§ **TASK DESCRIPTION**
Your answer should consist of the lines below that hold the word "event".

Stored items:
(** What a handler did besides changing the element: the
    [prompts-changed] event it dispatched with its detail, an alert it
    showed, or an error it logged. *)
Inductive output (M : Type) : Type :=
| Prompts_changed (detail : M)
| Alert_cannot_overwrite_default (name : string)
| Alert_cannot_delete_default
| Console_error_prompt_not_found (promptId : string).

Arguments Prompts_changed {M} detail.
Arguments Alert_cannot_overwrite_default {M} name.
Arguments Alert_cannot_delete_default {M}.
Arguments Console_error_prompt_not_found {M} promptId.

(** A map of presets, or the user presets read back from storage, as
    the values the two serialisation methods see at run time. *)
Definition preset_values : Type := list (string * list (value * value)).

Definition serializePresets (presets : preset_values) : Json.text :=
  let obj :=
    fold_left
      (fun obj e =>
         JsObject.assign (fst e) (JsObject.entries_array (snd e)) obj)
      presets [] in
  Json.stringify (VObj obj).

(** The body of the [for (name in obj)] loop of [deserializePresets]. *)
Fixpoint collect_presets (own : list (string * value))
    (presets : preset_values) : result preset_values :=
  match own with
  | [] => Ok presets
  | (name, v) :: own' =>
      bind (JsObject.new_Map v)
        (fun m => collect_presets own' (JsMap.set String.eqb name m presets))
  end.

Definition deserializePresets (jsonString : Json.text)
    : result preset_values :=
  bind (Json.parse jsonString)
    (fun obj => collect_presets (JsObject.own_entries obj) []).

(** The presets in the order in which an object that has their names as
    properties enumerates them. *)
Definition enumeration_order (presets : preset_values) : preset_values :=
  fold_left (fun obj e => JsObject.assign (fst e) (snd e) obj) presets [].

(** A value that [JSON.stringify] and [JSON.parse] give back as it is. *)
Definition json_value (v : value) : Prop := Json.reparsed v = v.

(** A map of prompts as the registry holds it: the keys are strings, all
    different, and the prompts are values of JSON. *)
Definition json_map (m : list (value * value)) : Prop :=
  NoDup (JsMap.keys m) /\
  Forall (fun e => (exists s : string, fst e = VStr s) /\ json_value (snd e))
    m.

(** The element, over the representation of a [Map<string, Prompt>]: a
    list of entries with keys in [K] and prompts in [P]. A prompt is
    either a reference into a store of prompt objects or the value of the
    object; [reify] gives the values a map of prompts holds, for
    [JSON.stringify]. Copying a map with [new Map(m)] gives a map with
    the same entries: the same list. *)
Section Element.

Variables K P : Type.

Definition PromptMap : Type := list (K * P).

Variable reify : PromptMap -> list (value * value).

Record t : Type := mk {
  presets : list (string * PromptMap);
  activePresetName : option string;
  defaultPresets : list (string * PromptMap);
  prompts : PromptMap;
  (** The item of [localStorage] under [PRESETS_STORAGE_KEY]. *)
  localStorage : option Json.text;
}.

Definition set_presets (ps : list (string * PromptMap)) (st : t) : t :=
  {| presets := ps; activePresetName := activePresetName st;
     defaultPresets := defaultPresets st; prompts := prompts st;
     localStorage := localStorage st |}.

Definition set_activePresetName (name : option string) (st : t) : t :=
  {| presets := presets st; activePresetName := name;
     defaultPresets := defaultPresets st; prompts := prompts st;
     localStorage := localStorage st |}.

Definition set_prompts (m : PromptMap) (st : t) : t :=
  {| presets := presets st; activePresetName := activePresetName st;
     defaultPresets := defaultPresets st; prompts := m;
     localStorage := localStorage st |}.

Definition set_localStorage (s : option Json.text) (st : t) : t :=
  {| presets := presets st; activePresetName := activePresetName st;
     defaultPresets := defaultPresets st; prompts := prompts st;
     localStorage := s |}.

(** [m.get(name)] and [m.has(name)] for a name that may be [undefined]
    ([None]), which is the key of no preset. *)
Definition get_preset (name : option string)
    (m : list (string * PromptMap)) : option PromptMap :=
  match name with
  | Some n => JsMap.get String.eqb n m
  | None => None
  end.

Definition has_preset (name : option string)
    (m : list (string * PromptMap)) : bool :=
  match get_preset name m with Some _ => true | None => false end.

(** [defaultPresets.keys().next().value]. *)
Definition first_default (defaults : list (string * PromptMap))
    : option string :=
  head (JsMap.keys defaults).

Definition constructor (defaults : list (string * PromptMap))
    (storage : option Json.text) : t :=
  let name := first_default defaults in
  {| presets := []; activePresetName := name; defaultPresets := defaults;
     prompts := default [] (get_preset name defaults);
     localStorage := storage |}.

Definition savePresetsToStorage (st : t) : t :=
  let userPresets :=
    fold_left
      (fun user e =>
         if negb (JsMap.has String.eqb (fst e) (defaultPresets st))
         then JsMap.set String.eqb (fst e) (snd e) user
         else user)
      (presets st) [] in
  set_localStorage
    (Some (serializePresets (map (fun e => (fst e, reify (snd e))) userPresets)))
    st.

Definition loadActivePreset (st : t) : t * list (output PromptMap) :=
  match get_preset (activePresetName st) (presets st) with
  | Some presetPrompts =>
      (set_prompts presetPrompts st, [Prompts_changed presetPrompts])
  | None => (st, [])
  end.

(** The two statements of [loadPresets] that follow the reading of the
    stored presets. *)
Definition install_presets (userPresets : list (string * PromptMap))
    (st : t) : t * list (output PromptMap) :=
  loadActivePreset
    (set_presets
       (JsMap.of_entries String.eqb (defaultPresets st ++ userPresets)) st).

(** The [change] handler of the preset selector; [value] is the value of
    the selector. *)
Definition handlePresetChange (value : string) (st : t)
    : t * list (output PromptMap) :=
  loadActivePreset (set_activePresetName (Some value) st).

(** [answer] is what [window.prompt] returns ([None] for [null]) and
    [confirmed] what [window.confirm] returns when it is asked. *)
Definition saveCurrentPreset (answer : option string) (confirmed : bool)
    (st : t) : t * list (output PromptMap) :=
  match answer with
  | None => (st, [])
  | Some name =>
      if negb (JsString.truthy name) then (st, [])
      else
        let name := JsString.trim name in
        if negb (JsString.truthy name) then (st, [])
        else if JsMap.has String.eqb name (defaultPresets st)
        then (st, [Alert_cannot_overwrite_default name])
        else if JsMap.has String.eqb name (presets st)
                && negb (JsMap.has String.eqb name (defaultPresets st))
                && negb confirmed
        then (st, [])
        else
          let st1 :=
            set_presets (JsMap.set String.eqb name (prompts st) (presets st))
              st in
          let st2 := set_activePresetName (Some name) st1 in
          (savePresetsToStorage st2, [])
  end.

Definition deleteCurrentPreset (confirmed : bool) (st : t)
    : t * list (output PromptMap) :=
  if has_preset (activePresetName st) (defaultPresets st)
  then (st, [Alert_cannot_delete_default])
  else if confirmed then
    let st1 :=
      match activePresetName st with
      | Some n => set_presets (JsMap.delete String.eqb n (presets st)) st
      | None => st
      end in
    let st2 :=
      set_activePresetName (first_default (defaultPresets st1)) st1 in
    let '(st3, out) := loadActivePreset st2 in
    (savePresetsToStorage st3, out)
  else (st, []).

End Element.

Arguments presets {K P} t.
Arguments activePresetName {K P} t.
Arguments defaultPresets {K P} t.
Arguments prompts {K P} t.
Arguments localStorage {K P} t.
Arguments set_presets {K P} ps st.
Arguments set_activePresetName {K P} name st.
Arguments set_prompts {K P} m st.
Arguments set_localStorage {K P} s st.
Arguments get_preset {K P} name m.
Arguments has_preset {K P} name m.
Arguments first_default {K P} defaults.
Arguments constructor {K P} defaults storage.
Arguments savePresetsToStorage {K P} reify st.
Arguments loadActivePreset {K P} st.
Arguments install_presets {K P} userPresets st.
Arguments handlePresetChange {K P} value st.
Arguments saveCurrentPreset {K P} reify answer confirmed st.
Arguments deleteCurrentPreset {K P} reify confirmed st.

(** *** Loading the presets at startup

    [loadPresets] reads no field of a prompt and changes none, so here a
    prompt is the value [JSON.parse] built, or the value of a built-in
    prompt object. *)

Definition by_value : Type := t value value.

Definition loadPresets (st : by_value)
    : result (by_value * list (output (list (value * value)))) :=
  let storedPresets := localStorage st in
  bind
    (match storedPresets with
     | Some s => if Json.truthy s then deserializePresets s else Ok []
     | None => Ok []
     end)
    (fun userPresets => Ok (install_presets userPresets st)).

(** [connectedCallback], after the base class's own. *)
Definition connectedCallback (st : by_value)
    : result (by_value * list (output (list (value * value)))) :=
  loadPresets st.

(** *** The registry of prompt objects

    The maps of the element hold references to prompt objects; a [Map]
    copied with [new Map(m)] holds the same references. [heap] is the
    store of the prompt objects, a reference is an index into it. *)

Definition loc : Type := nat.

Definition heap : Type := list Types.Prompt.

Definition by_reference : Type := t string loc.

(** The value of a prompt object, with its properties in the order
    [buildInitialPresets] writes them. *)
Definition Prompt_value (p : Types.Prompt) : value :=
  VObj [ ("promptId", VStr (Types.promptId p));
         ("text", VStr (Types.text p));
         ("weight", VNum (Types.weight p));
         ("cc", VNum (JsNum.of_Z (Types.cc p)));
         ("color", VStr (Types.color p)) ].

Definition deref (h : heap) (m : list (string * loc))
    : list (string * option Types.Prompt) :=
  map (fun e => (fst e, h !! snd e)) m.

Definition reify (h : heap) (m : list (string * loc))
    : list (value * value) :=
  map (fun e =>
         (VStr (fst e),
          match h !! snd e with
          | Some p => Prompt_value p
          | None => VUndef
          end)) m.

(** The handler of [prompt-changed]: the fields of the event are written
    into the prompt object the registry holds. *)
Definition handlePromptChanged (e : Types.Prompt) (h : heap)
    (st : by_reference)
    : heap * by_reference * list (output (list (string * loc))) :=
  match JsMap.get String.eqb (Types.promptId e) (prompts st) with
  | None => (h, st, [Console_error_prompt_not_found (Types.promptId e)])
  | Some prompt =>
      let h' :=
        alter
          (fun p =>
             Types.mkPrompt (Types.promptId p) (Types.text e)
               (Types.weight e) (Types.cc e) (Types.color p))
          prompt h in
      let newPrompts :=
        JsMap.set String.eqb (Types.promptId e) prompt (prompts st) in
      (h', set_prompts newPrompts st, [Prompts_changed newPrompts])
  end.

(** The built-in presets ([index.tsx]): a prompt of the table has a
    colour, a text and maybe a weight. *)
Record seed : Type := mkSeed {
  seed_color : string;
  seed_text : string;
  seed_weight : option float;
}.

Fixpoint build_prompts (i : nat) (seeds : list seed) (h : heap)
    (promptMap : list (string * loc)) : heap * list (string * loc) :=
  match seeds with
  | [] => (h, promptMap)
  | s :: seeds' =>
      let promptId :=
        ("prompt-" ++ NilEmpty.string_of_uint (Nat.to_uint i))%string in
      let prompt :=
        Types.mkPrompt promptId (seed_text s)
          (default 0%float (seed_weight s)) (Z.of_nat i) (seed_color s) in
      build_prompts (S i) seeds' (h ++ [prompt])
        (JsMap.set String.eqb promptId (length h) promptMap)
  end.

Fixpoint build_presets (table : list (string * list seed)) (h : heap)
    (presets : list (string * list (string * loc)))
    : heap * list (string * list (string * loc)) :=
  match table with
  | [] => (h, presets)
  | (name, seeds) :: table' =>
      let '(h', promptMap) := build_prompts 0 seeds h [] in
      build_presets table' h' (JsMap.set String.eqb name promptMap presets)
  end.

Definition buildInitialPresets (table : list (string * list seed))
    : heap * list (string * list (string * loc)) :=
  build_presets table [] [].

End PromptDjMidi.

(** ** The built-in table and the states the examples start from *)

Module Examples.

Import PromptDjMidi.

Definition seed3 (c t : string) (w : float) : seed :=
  mkSeed c t (Some w).

Definition seed2 (c t : string) : seed := mkSeed c t None.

§ **SOLUTION BELOW**
    [prompts-changed] event it dispatched with its detail, an alert it
(** The handler of [prompt-changed]: the fields of the event are written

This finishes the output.